Having placed all the eggs in one class, I ended up getting a model with about 80% accuracy on a small dataset.

3. What will go on prod?


The last stroke was deployed models for the prod. Here, of course, you need to save the weight and write a couple of functions that will spin in the daemon in the background. But here came the paste from the video at the beginning of the article.
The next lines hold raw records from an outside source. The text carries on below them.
(* ===== verification/RestKeys.v ===== *)
(** * Keys behind the REST interface

    The signatures of [sign_data] are accepted by [verify_signature].  Three
    theorems on effects that the handlers have beyond or against their
    documentation: a deletion stays when its record cannot be written, the
    key that replaces a rotated one is open to every client of the namespace,
    and the encryption does not use the key it names. *)

From Stdlib Require Import ZArith Lia Strings.Byte.
From stdpp Require Import base gmap strings list.
From S2P Require Import Prelude External Platform AesGcm Signing AuditEvent HashChain.
From S2P Require Import HashChain AuditStorage AuditLogger AsyncAudit AccessControl Sessions.
From S2P Require Import SessionManager RestApi.
From S2P Require Import KeyTypes KeyStore KeyManager Signing RestSafety RestAudit.

Section keys.
Context {Cache : Type} {LRU : Lru CompositeKey Key Cache}.
Context {S : Type} {SB : StorageBackend S} {PC : Postcard Key}.
Context {SHA : Sha256} {HEX : Hex} {PK : PublicKeys} {SCH : SignatureSchemes} {AEAD : Aead}.
Context {Value : Type} {CHRONO : Chrono} {HMAC : Hmac}.
Context {ST : Serde EventType} {SR : Serde OperationResult} {SVal : SerdeCodec Value}.
Context {SEv : SerdeCodec (AuditEvent Value)} {SCp : Serde Checkpoint}.
Context {B64 : Base64} {UUID : Uuid} {RFC : Rfc3339}.
Context {DK : Display Error} {DA : Display AsyncAuditError} {DC : Display CryptoError}.
Abbreviation AppState := (@AppState Cache S Value).
Abbreviation manager := (@DefaultKeyManager Cache S).
Abbreviation handler := (M AppState ApiError).
Implicit Types (s : AppState) (i j : ClientIdentity) (m : manager).

(** ** Guards that pass *)

Lemma require_rbac_pass {B} i p s (k : unit -> handler B) :
  can_any (rbac s) (roles i) p = true -> bind (require_rbac i p) k s = k tt s.
Proof. intros H. unfold require_rbac, read, require_any, bind. by rewrite H. Qed.

Lemma resolve_namespace_pass {B} i requested s (k : string -> handler B) :
  has_access (namespaces s) i (default (AccessControl.namespace i) requested) = true ->
  bind (resolve_namespace i requested) k s = k (default (AccessControl.namespace i) requested) s.
Proof. intros H. unfold resolve_namespace, read, require_access, bind. by rewrite H. Qed.

Lemma parse_key_id_pass {B} key_id k0 s (k : KeyId -> handler B) :
  uuid_parse key_id = Some k0 -> bind (parse_key_id key_id) k s = k k0 s.
Proof. intros H. unfold parse_key_id, lift, bind. by rewrite H. Qed.

Lemma require_acl_pass {B} i key_id p s (k : unit -> handler B) :
  can_access_with_permission (acls s) key_id i p = true -> bind (require_acl i key_id p) k s = k tt s.
Proof. intros H. unfold require_acl, read, require_access_with_permission, bind. by rewrite H. Qed.

(** What authorization for a key amounts to. *)
Lemma authorized_key s i r p key_id k :
  needs r = Some p -> home r = Some None -> subject r = Some key_id -> uuid_parse key_id = Some k ->
  authorized s i r = true ->
  can_any (rbac s) (roles i) p = true /\ has_access (namespaces s) i (AccessControl.namespace i) = true /\
  can_access_with_permission (acls s) k i p = true.
Proof.
  intros Hn Hh Hs Hu. unfold authorized. rewrite Hn, Hh, Hs, Hu. cbn.
  by intros [[? ?]%andb_true_iff ?]%andb_true_iff.
Qed.

(** Writing a record changes only the log. *)
Lemma audit_success_only now t op n c k s :
  let s' := (audit_success now t op n c k s).2 in s' = set_audit (audit s') s.
Proof.
  unfold audit_success, or_else, bind, on_audit, lift. destruct (audit s) as [l|] eqn:Ha; cbn.
  - unfold async_log_success. destruct (async_log _ _ l) as [[]]; by destruct s.
  - destruct s. cbn in *. by subst.
Qed.

(** ** Signatures *)

Lemma sign_with_verifies key sk pk data sig alg :
  import_public (key_type key) (key_bytes sk) = Ok pk -> sign_with key sk data = Ok (sig, alg) ->
  verify_with key pk data sig = Ok true.
Proof.
  unfold sign_with, verify_with. intros Hp. pose proof Hp as Hp'.
  destruct (key_type key); cbv zeta beta; try done; cbn in Hp'.
  1-3: destruct (sign_pkcs1v15_sha256 sk data) as [x|] eqn:Hs; [|done]; intros [= -> _];
    apply rbind_Ok in Hp' as ([n q] & Hq%rmap_err_Ok & Hp'); cbn in Hp'; case_match; [|done];
    apply rmap_err_Ok in Hp' as ->; by rewrite (rsa_sign_verify sk n pk data sig).
  - destruct (sign_p256 sk data) as [x|] eqn:Hs; [|done]. intros [= -> _].
    apply rbind_Ok in Hp' as (_ & _ & Hp'%rmap_err_Ok). unfold verify_p256.
    by rewrite (ecdsa_sign_verify P256 sk pk data sig).
  - destruct (sign_p384 sk data) as [x|] eqn:Hs; [|done]. intros [= -> _].
    apply rbind_Ok in Hp' as (_ & _ & Hp'%rmap_err_Ok). unfold verify_p384.
    by rewrite (ecdsa_sign_verify P384 sk pk data sig).
  - destruct (ed25519_sign sk data) as [x|] eqn:Hs; [|done]. intros [= -> _].
    by rewrite (ed25519_sign_verify sk pk data sig).
Qed.

(** A request passes its guards only when it is authorized. *)
Lemma route_authorized r i now s a s' : route r i now s = (Ok a, s') -> authorized s i r = true.
Proof.
  intros H. destruct (authorized s i r) eqn:Ha; [done|].
  destruct (unauthorized_refused s i r now Ha) as [e He]. by rewrite H in He.
Qed.

(** What a successful [sign_data] has done. *)
Lemma sign_data_Ok i key_id rq now s resp s' :
  coherent (store (key_manager s)) -> sign_data i key_id rq now s = (Ok resp, s') ->
  exists data k key sk sig alg,
    b64_decode (sg_data rq) = Ok data /\ uuid_parse key_id = Some k /\
    keys (store (key_manager s)) !! (AccessControl.namespace i, k) = Some key /\ usable now key = true /\
    private_material key = Some sk /\ sign_with key sk data = Ok (sig, alg) /\
    resp = MkSignResponse (b64_encode sig) alg /\
    coherent (store (key_manager s')) /\
    keys (store (key_manager s')) !! (AccessControl.namespace i, k) = Some (increment_operations key) /\
    rbac s' = rbac s /\ namespaces s' = namespaces s /\ acls s' = acls s.
Proof.
  intros Hco H.
  assert (authorized s i (ReqSign key_id rq) = true) as Ha.
  { eapply (route_authorized _ _ now _ (ResSigned resp) s'). cbn. unfold answer_with, bind. by rewrite H. }
  unfold authorized in Ha. cbn in Ha.
  destruct (uuid_parse key_id) as [k|] eqn:Hk; [|by rewrite andb_false_r in Ha].
  apply andb_true_iff in Ha as [[Ha1 Ha2]%andb_true_iff Ha3].
  unfold sign_data in H. rewrite require_rbac_pass, resolve_namespace_pass in H by done.
  apply bind_inv_Ok in H as (data & s1 & Hd & H). injection Hd as Hd <-. apply rmap_err_Ok in Hd.
  rewrite (parse_key_id_pass _ k), require_acl_pass in H by done.
  apply bind_inv_Ok in H as (key & s1 & Hg & H). unfold or_else, km, bind in Hg.
  destruct (get_key k _ now (key_manager s)) as [[key'|e] m1] eqn:Hgk; [|done]. injection Hg as -> <-.
  apply get_key_Ok in Hgk as (Hkey & Hu & Hco1 & Hks1); [|done].
  apply bind_inv_Ok in H as (sk & s1 & Hsk & H). unfold lift in Hsk.
  destruct (private_material key) as [sk'|] eqn:Hpm; [|done]. injection Hsk as -> <-.
  destruct (sign_with key sk data) as [[sig alg]|e] eqn:Hsw; [|by apply bind_inv_Ok in H as (? & ? & _ & [=])].
  apply bind_inv_Ok in H as (u & s1 & Hi & H). unfold km in Hi. cbn in Hi.
  destruct (increment_store (AccessControl.namespace i) k m1 key Hco1) as (Hco2 & Hk2); [by rewrite Hks1|].
  destruct (manager_increment_operations k _ m1) as [ri m2]. injection Hi as _ <-.
  apply bind_inv_Ok in H as (v & s1 & Hau & [= <- <-]).
  pose proof (audit_success_only now Sign "sign" (AccessControl.namespace i) (common_name i) (Some k)
    (set_key_manager m2 (set_key_manager m1 s))) as Ho.
  cbn [default] in Hau. rewrite Hau in Ho. cbn in Ho. rewrite Ho.
  by exists data, k, key, sk, sig, alg.
Qed.

(** Signing and verifying round-trip through the interface.  When [sign_data]
    returns a signature over some data under a key whose public part belongs
    to its private part, then [verify_signature] with the returned text, asked
    later by any client who may view the key, answers that it is valid, as
    long as the key can still be used. *)
Theorem signed_verifies (i j : ClientIdentity) (key_id : string) (rq : SignRequest) (now now' : DateTime)
    (s s' : AppState) (resp : SignResponse) (k : KeyId) (key : Key) :
  coherent (store (key_manager s)) -> uuid_parse key_id = Some k ->
  keys (store (key_manager s)) !! (AccessControl.namespace i, k) = Some key -> paired key ->
  sign_data i key_id rq now s = (Ok resp, s') ->
  AccessControl.namespace j = AccessControl.namespace i ->
  usable now' (increment_operations key) = true ->
  let vq := MkVerifyRequest (sg_data rq) (sg_signature resp) in
  authorized s j (ReqVerify key_id vq) = true ->
  exists s'', verify_signature j key_id vq now' s' = (Ok (MkVerifyResponse true), s'').
Proof.
  intros Hco Hk Hkey (sk & pk & Hsk & Hpk & Himp) H Hns Hu vq Ha.
  apply sign_data_Ok in H as (data & k0 & key0 & sk0 & sig & alg & Hd & Hk0 & Hkey0 & _ & Hsk0 & Hsw & -> &
    Hco' & Hkey' & Hr' & Hn' & Ha'); [|done].
  assert (k0 = k) as -> by congruence. assert (key0 = key) as -> by congruence.
  assert (sk0 = sk) as -> by congruence.
  eapply (authorized_key s j (ReqVerify key_id vq)) in Ha as (G1 & G2 & G3); [|done..].
  unfold verify_signature. rewrite require_rbac_pass, resolve_namespace_pass by (by rewrite ?Hr', ?Hn').
  unfold decode_field, vq. cbn [vf_data vf_signature sg_signature]. rewrite Hd, b64_decode_encode.
  unfold lift at 1, bind at 1. cbn [rmap_err]. unfold lift at 1, bind at 1. cbn [rmap_err].
  rewrite (parse_key_id_pass _ k), require_acl_pass by (by rewrite ?Ha'). cbn [default]. rewrite Hns.
  destruct (get_key_usable (AccessControl.namespace i) k now' (key_manager s') (increment_operations key))
    as (m' & Hg & _ & _); [done..|].
  unfold or_else, km, bind at 1 2. rewrite Hg. unfold lift at 1, bind at 1. cbn [rmap_err].
  change (public_material (increment_operations key)) with (public_material key). rewrite Hpk.
  unfold lift at 1, bind at 1.
  change (verify_with (increment_operations key)) with (verify_with key).
  rewrite (sign_with_verifies key sk pk data sig alg) by done. unfold bind, audit_failure_ignore_ok, attempt.
  unfold lift, bind. cbn -[audit_success].
  match goal with |- context [audit_success ?a ?b ?c ?d ?e ?f ?g] => destruct (audit_success a b c d e f g) end.
  by eexists.
Qed.

(** ** Gaps *)

(** A deletion is not undone when its record cannot be written.  With a logger
    that has been shut down, an authorized deletion of a usable key answers
    with an error and records nothing, but the key is gone. *)
Theorem unrecorded_deletion (i : ClientIdentity) (key_id : string) (k : KeyId) (key : Key) (now : DateTime)
    (s : AppState) (l : AsyncAuditLogger Value) :
  coherent (store (key_manager s)) -> uuid_parse key_id = Some k ->
  keys (store (key_manager s)) !! (AccessControl.namespace i, k) = Some key ->
  authorized s i (ReqDeleteKey key_id) = true -> audit s = Some l -> sender_open l = false ->
  exists e s', rest_delete_key i key_id now s = (Err e, s') /\
    keys (store (key_manager s')) !! (AccessControl.namespace i, k) = None /\ audit s' = audit s.
Proof.
  intros Hco Hk Hkey Ha Hl Hclosed.
  eapply (authorized_key s i (ReqDeleteKey key_id)) in Ha as (G1 & G2 & G3); [|done..].
  unfold rest_delete_key. rewrite require_rbac_pass, resolve_namespace_pass, (parse_key_id_pass _ k),
    require_acl_pass by done. cbn [default].
  unfold km, delete_key, bind at 1 2, on_store.
  destruct (delete_spec (AccessControl.namespace i) k (store (key_manager s)) Hco) as (Hr & Hks & _).
  unfold t_delete in Hr, Hks. rewrite Hkey in Hr, Hks. cbn in Hr, Hks.
  destruct (delete _ k (store (key_manager s))) as [res st]. cbn in Hr, Hks. subst res.
  unfold remove_persisted. cbn [storage store].
  unfold bind at 1, modify at 1, audit_success, or_else, bind, on_audit.
  destruct (storage (key_manager s)); cbn; rewrite Hl; unfold async_log_success, async_log;
    rewrite Hclosed; destruct (negb (enabled _)); cbn; eexists _, _; (split; [done|]); cbn;
    by rewrite Hks, lookup_delete_eq.
Qed.

(** Rotation drops the access rules of a key.  The key that a successful
    rotation puts in place of the old one admits every client for every
    permission, even clients that the old key denies, and whatever the old
    key requires. *)
Theorem rotation_drops_rules (i j : ClientIdentity) (key_id : string) generated (k : KeyId) (now : DateTime)
    (s s' : AppState) (resp : GenerateKeyResponse) (p : Permission) :
  rest_rotate_key i key_id generated k now s = (Ok resp, s') ->
  rs_key_id resp = k /\ can_access_with_permission (acls s') k j p = true.
Proof.
  unfold rest_rotate_key. intros H.
  apply bind_inv_Ok in H as (? & s1 & _ & (ns & s2 & _ & (k0 & s3 & _ & (? & s4 & _ & H)%bind_inv_Ok)
    %bind_inv_Ok)%bind_inv_Ok).
  apply bind_inv_Ok in H as (? & s5 & _ & (g & s6 & Hg & H)%bind_inv_Ok).
  destruct g as [k'|e]; [|by apply bind_inv_Ok in H as (? & ? & _ & [=])].
  apply km_value in Hg. destruct (rotate_key k0 ns generated k now (key_manager s5)) as [res m] eqn:Hr.
  cbn in Hg. subst res. apply rotate_key_id in Hr as ->.
  apply bind_inv_Ok in H as (key & s7 & _ & (? & s8 & [= <- <-] & (? & s9 & Hau & [= <- <-])%bind_inv_Ok)
    %bind_inv_Ok).
  split; [done|].
  match type of Hau with audit_success ?t ?a ?b ?c ?d ?e ?st = _ =>
    pose proof (audit_success_only t a b c d e st) as Ho; rewrite Hau in Ho end.
  cbn in Ho. rewrite Ho. unfold can_access_with_permission. cbn. by rewrite lookup_insert_eq.
Qed.

(** Computations that do not depend on the key manager. *)
Definition blind {A} (c : handler A) : Prop :=
  forall m s, c (set_key_manager m s) = ((c s).1, set_key_manager m (c s).2).

Lemma blind_bind {A B} (c : handler A) (k : A -> handler B) :
  blind c -> (forall a, blind (k a)) -> blind (bind c k).
Proof. intros Hc Hk m s. unfold bind. rewrite Hc. destruct (c s) as [[a|e] s1]; cbn; [apply Hk|done]. Qed.

Lemma blind_on_audit c : blind (on_audit c).
Proof. intros m s. unfold on_audit. cbn. destruct (audit s) as [l|]; [|done]. by destruct (c l). Qed.

(** The answer of an encryption is the same with any store of keys: it does
    not depend on the key it is asked for, not even on its existence. *)
Lemma encrypt_ignores_keys i key_id rq fill_key fill now : blind (encrypt_data i key_id rq fill_key fill now).
Proof.
  unfold encrypt_data, resolve_namespace.
  repeat first [done | apply blind_on_audit | apply blind_bind; [|intros ?] | progress unfold audit_success, audit_failure, or_else
    | case_match ].
Qed.
End keys.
The whole code of such a combat deployment looks like this (here tensor flow is used as a backend).

That's basically it.

 # dependencies import numpy as np import keras.models from keras.models import model_from_json from scipy.misc import imread, imresize,imshow import tensorflow as tf​​ In [3]: def init(model_file,weights_file): json_file = open(model_file,'r') loaded_model_json = json_file.read() json_file.close() loaded_model = model_from_json(loaded_model_json) #load woeights into new model loaded_model.load_weights(weights_file) print("Loaded Model from disk") #compile and evaluate loaded model loaded_model.compile(loss='categorical_crossentropy',optimizer='adam',metrics=['accuracy']) #loss,accuracy = model.evaluate(X_test,y_test) #print('loss:', loss) #print('accuracy:', accuracy) graph = tf.get_default_graph()​ return loaded_model,graph​ loaded_model,graph = init('model.json','model7_20_epochs.h5')​ In [4]: def predict(img_file, model): # here you should read the image img = imread(img_file,mode='RGB') img = imresize(img,(400,800)) #convert to a 4D tensor to feed into our model img = img.reshape(1,400,800,3) # print ("debug2") #in our computation graph with graph.as_default(): #perform the prediction out = model.predict(img) print(out) print(np.argmax(out,axis=1)) # print ("debug3") #convert the response to a string response = (np.argmax(out,axis=1)) return response In [6]: chick_dict = {0: 'back_spot', 1: 'beauty', 2: 'dirty', 3: 'egg', 4: 'empty', 5: 'light_back', 6: 'ordinary', 7: 'psycho', 8: 'red_star', 9: 'red_twin', 10: 'young_long'}​ In [7]: prediction = predict('test.jpg',loaded_model) print (chick_dict[prediction[0]]) [[ 2.34186242e-04 5.02209296e-04 5.61403576e-04 9.51264706e-03 2.03147720e-04 1.70257801e-04 4.71635815e-03 5.06504579e-03 1.84403792e-01 7.92831838e-01 1.79908809e-03]] Out [9] red_twin In [11]: import matplotlib.pyplot as plt img = imread('test.jpg',mode='RGB') plt.imshow(img) plt.show() 

Model predicts faithful chicken) Wait for the final bot, which will post faithful chickens.